We're already paying for a system and then we're paying more. And we pay more because for some reason our country thinks that we need to waste money so that a middle man in conflict with our health-care interests can be profitable.

Give me an example of how a single payer would contain costs.

You got asthma, you get a cold, you don't go get treated, you don't take your inhalers, you end up with bronchitis, you think you'll get over it, you can't see the doctor, you don't want to go wait six hours in the ER. The next thing you know, you've got pneumonia; you're just about dead and the ambulance gets you, takes you to the ER, puts you on a vent, you're in the ICU for two weeks. That costs $50,000 to $100,000. If we just would have paid for that person to have primary care, they could have been fixed long ago—when they just got bronchitis—in the doctor's office for $50. And who pays for the $50 for that person who can't do it themselves? The public. And who pays for that $50,000 when they can't do it for themselves? The public. So the public should be able to decide, do I want to pay $50,000 or do I want to pay $50.

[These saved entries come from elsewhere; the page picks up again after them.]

(* ===== verification/JsonEncodeSpec.v ===== *)
(** * The encoder writes the text

    A step of the encoder that succeeds writes octets at the place it has reached
    and moves on ([puts]); [writes f l need] says that [f] does so with [l], in a
    buffer with room for [l] and [need] more octets. [encode_value]: a value that
    represents a tree is encoded to the text of the tree. [calculate_value]: the
    calculated length is the length of that text. *)
From S2P Require Import Prelude CMem JsonNumber JsonGrammar Hashtable OvList Dict JsonValue JsonTree JsonOps JsonPaths JsonEncode JsonText.

(** What the text of a configuration must be. The last separator of an object is
    written and then overwritten. *)
Record encode_config (cfg : ov_json_stringify_config) : Prop := {
  ec_bytes : Forall (fun c => bytes (str (item_intro c)) /\ bytes (str (item_out c)) /\ bytes (str (item_outro c)) /\
    bytes (str (item_separator c)) /\ bytes (str (item_delimiter c)) /\ bytes (str (entry_indent c)))
    [literal cfg; number cfg; string_ cfg; array cfg; object cfg];
  ec_ends : bytes (str (intro cfg)) /\ bytes (str (outro cfg));
  ec_set : ov_json_stringify_config_validate cfg = true;
  ec_quotes : 2 <= Zlen (str (item_intro (string_ cfg))) + Zlen (str (item_outro (string_ cfg)));
  ec_array : 1 <= Zlen (str (item_outro (array cfg)));
  ec_object : 1 <= Zlen (str (item_outro (object cfg)));
  ec_separator : 1 <= Zlen (str (item_separator (object cfg))) <=
    Zlen (str (item_out (object cfg))) + Zlen (str (item_outro (object cfg)))
}.

(** ** Writing *)

Definition puts (s : state) (l : list Z) : state := (write s.1 (ep_buffer s.2) l, advance s.2 (Zlen l)).
Lemma puts_nil s : 0 <= ep_size s.2 < 2 ^ 64 -> puts s [] = s.
Proof.
  intros H. destruct s as [m p]. unfold puts. cbn. destruct p. unfold advance. cbn in *. rewrite Zlen_nil, Z.add_0_r, Z.sub_0_r, u64_id by done. done.
Qed.
Lemma puts_app s a b : puts (puts s a) b = puts s (a ++ b).
Proof.
  destruct s as [m p]. unfold puts. cbn [fst snd ep_buffer advance]. rewrite write_write. f_equal. unfold advance. cbn. rewrite Zlen_app. f_equal; [lia|].
  unfold u64. rewrite Zminus_mod_idemp_l. f_equal. lia.
Qed.
Lemma puts_overwrite s a b n : Zlen a <= Zlen b -> n = - Zlen a ->
  puts ((puts s a).1, advance (puts s a).2 n) b = puts s b.
Proof.
  intros Hl ->. destruct s as [m p]. unfold puts. cbn [fst snd ep_buffer advance].
  replace (ep_buffer p + Zlen a + - Zlen a) with (ep_buffer p) by lia. rewrite write_overwrite by done. f_equal. unfold advance. cbn.
  f_equal; [lia|]. unfold u64. rewrite Zminus_mod_idemp_l, <- Z.sub_add_distr, Zminus_mod_idemp_l. f_equal. lia.
Qed.

(** To the depth of the items and back. *)
Definition deeper (s : state) : state := (s.1, with_depth s.2 (S (ep_depth s.2))).
Definition back (s : state) : state := (s.1, with_depth s.2 (pred (ep_depth s.2))).
Definition rewound (n : Z) (s : state) : state := (s.1, advance s.2 (- n)).
Lemma back_deeper s l : back (puts (deeper s) l) = puts s l.
Proof. by destruct s as [m []]. Qed.

Section writes.
Context (cfg : ov_json_stringify_config) (coll : option collocate).

Record st_ok (d : nat) (s : state) : Prop := {
  so_cfg : ep_config s.2 = cfg; so_coll : ep_collocate s.2 = coll; so_depth : ep_depth s.2 = d;
  so_map : mapped s.1 (ep_buffer s.2) (ep_size s.2); so_size : 0 <= ep_size s.2 < 2 ^ 64 }.
Lemma puts_size d s l : st_ok d s -> Zlen l <= ep_size s.2 -> ep_size (puts s l).2 = ep_size s.2 - Zlen l.
Proof using Type. intros H Hl. pose proof (so_size d s H). unfold puts. cbn. apply u64_id. zlia. Qed.
Lemma puts_ok d s l : st_ok d s -> Zlen l <= ep_size s.2 -> st_ok d (puts s l).
Proof using Type.
  intros H Hl. pose proof (puts_size d s l H Hl) as E. destruct H as [H1 H2 H3 H4 H5]. split; try done.
  - rewrite E. apply mapped_write. eapply mapped_sub; [done| |]; cbn; zlia.
  - rewrite E. zlia.
Qed.
Definition writes (d : nat) (f : state -> written) (l : list Z) (need : Z) : Prop :=
  forall s, st_ok d s -> Zlen l + need <= ep_size s.2 -> f s = Some (true, puts s l).

Lemma writes_none d : writes d (fun s => Some (true, s)) [] 0.
Proof using Type. intros s H _. by rewrite puts_nil by apply (so_size d s H). Qed.
Lemma writes_also d f g a b n n1 n2 : writes d f a n1 -> writes d g b n2 -> n1 <= Zlen b + n -> n2 <= n ->
  0 <= n -> writes d (fun s => also (f s) g) (a ++ b) n.
Proof using Type.
  intros Hf Hg H1 H2 Hn s Hs Hl. rewrite Zlen_app in Hl. unfold also. rewrite Hf by (done || lia). cbn [mbind option_bind].
  pose proof (Zlen_nonneg b). rewrite Hg; [by rewrite puts_app|apply puts_ok; [done|lia]|]. rewrite (puts_size d) by (done || lia). lia.
Qed.
Lemma writes_ext d f g l n : (forall s, ep_config s.2 = cfg -> ep_collocate s.2 = coll -> f s = g s) -> writes d g l n -> writes d f l n.
Proof using Type. intros E H s Hs Hl. rewrite E; [by apply H|apply (so_cfg d s Hs)|apply (so_coll d s Hs)]. Qed.
Lemma writes_guard d (b : state -> bool) f l n : writes d f l n ->
  (forall s, st_ok d s -> Zlen l + n <= ep_size s.2 -> b s = false) -> writes d (fun s => if b s then Some (false, s) else f s) l n.
Proof using Type. intros H Hb s Hs Hl. rewrite Hb by done. by apply H. Qed.
Lemma writes_more d f l n n' : writes d f l n -> n <= n' -> writes d f l n'.
Proof using Type. intros H Hn s Hs Hl. apply H; [done|lia]. Qed.

Lemma deeper_ok d s : st_ok d s -> st_ok (S d) (deeper s).
Proof using Type. intros []. split; try done. cbn. by f_equal. Qed.
(** Items at the next depth, and what follows; for objects the last separator is
    overwritten. *)
Lemma writes_down d f g k a b : writes (S d) f a 0 -> writes d g b 0 -> (forall s, ep_config s.2 = cfg -> k s = g (back s)) ->
  writes d (fun s => also (f (deeper s)) k) (a ++ b) 0.
Proof using Type.
  intros Hf Hg Hk s Hs Hl. rewrite Zlen_app in Hl. pose proof (Zlen_nonneg b). unfold also.
  rewrite Hf; [|by apply deeper_ok|cbn; lia]. cbn [mbind option_bind]. rewrite Hk by apply (so_cfg d s Hs). rewrite back_deeper.
  rewrite Hg; [by rewrite puts_app|apply puts_ok; [done|lia]|]. rewrite (puts_size d) by (done || lia). lia.
Qed.
Lemma writes_rewind d f g k a sep b : writes (S d) f (a ++ sep) 0 -> writes d g b 0 -> Zlen sep <= Zlen b ->
  (forall s, ep_config s.2 = cfg -> k s = g (rewound (Zlen sep) (back s))) ->
  writes d (fun s => also (f (deeper s)) k) (a ++ b) 0.
Proof using Type.
  intros Hf Hg Hsep Hk s Hs Hl. rewrite Zlen_app in Hl. pose proof (Zlen_nonneg b). pose proof (Zlen_nonneg a). pose proof (Zlen_nonneg sep).
  unfold also. rewrite Hf; [|by apply deeper_ok|rewrite Zlen_app; cbn; lia]. cbn [mbind option_bind].
  rewrite Hk by apply (so_cfg d s Hs). rewrite back_deeper, <- puts_app.
  assert (Hs1 : st_ok d (puts s a)) by (apply puts_ok; [done|lia]).
  pose proof (puts_size d s a Hs ltac:(lia)) as E1. pose proof (puts_size d (puts s a) sep Hs1 ltac:(lia)) as E2.
  assert (Hs2 : st_ok d (puts (puts s a) sep)) by (apply puts_ok; [done|lia]).
  assert (E3 : ep_size (rewound (Zlen sep) (puts (puts s a) sep)).2 = ep_size (puts s a).2).
  { pose proof (so_size d _ Hs1). cbn -[puts]. rewrite E2. replace (ep_size (puts s a).2 - Zlen sep - - Zlen sep) with (ep_size (puts s a).2) by lia.
    by apply u64_id. }
  rewrite Hg.
  - unfold rewound. by rewrite (puts_overwrite (puts s a) sep b) by (done || lia); rewrite puts_app.
  - destruct Hs2 as [P1 P2 P3 P4 P5]. split; [done|done|done| |rewrite E3; by apply (so_size d _ Hs1)].
    rewrite E3. unfold rewound. cbn [fst snd ep_buffer advance puts]. apply mapped_write.
    pose proof (so_map d _ Hs1) as M. cbn [puts fst snd ep_buffer advance] in M.
    replace (ep_buffer s.2 + Zlen a + Zlen sep + - Zlen sep) with (ep_buffer s.2 + Zlen a) by lia. exact M.
  - rewrite E3, E1. lia.
Qed.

It's the same concept with illegal immigrants. You can tout how you just do not want to pay for their care, but unless you can follow through and stare this dying person in the eye and say, "You know, you're an illegal immigrant, we're not going to care for you, you just have to die over in the corner." We don't do that. They go to the hospital, they get taken care of, they ring up a bill and the taxpayer pays for it somehow. Maybe not directly, but eventually that hospital has to recoup costs.

How do your colleagues view your position on this?

It's variable. And part of the reason you're going to see the high variance is because whether it's single payer or public option or any type of reform which potentially could help the health-care consumer—which is just a stupid way to call a patient—you're going to find that people who make more money with procedures aren't as happy about reform. People who make far less money because of their primary care, cognitive base work are going to be much more interested in reform. People who see more of the indigent and Medicaid and Medicare population are going to see the value of reform.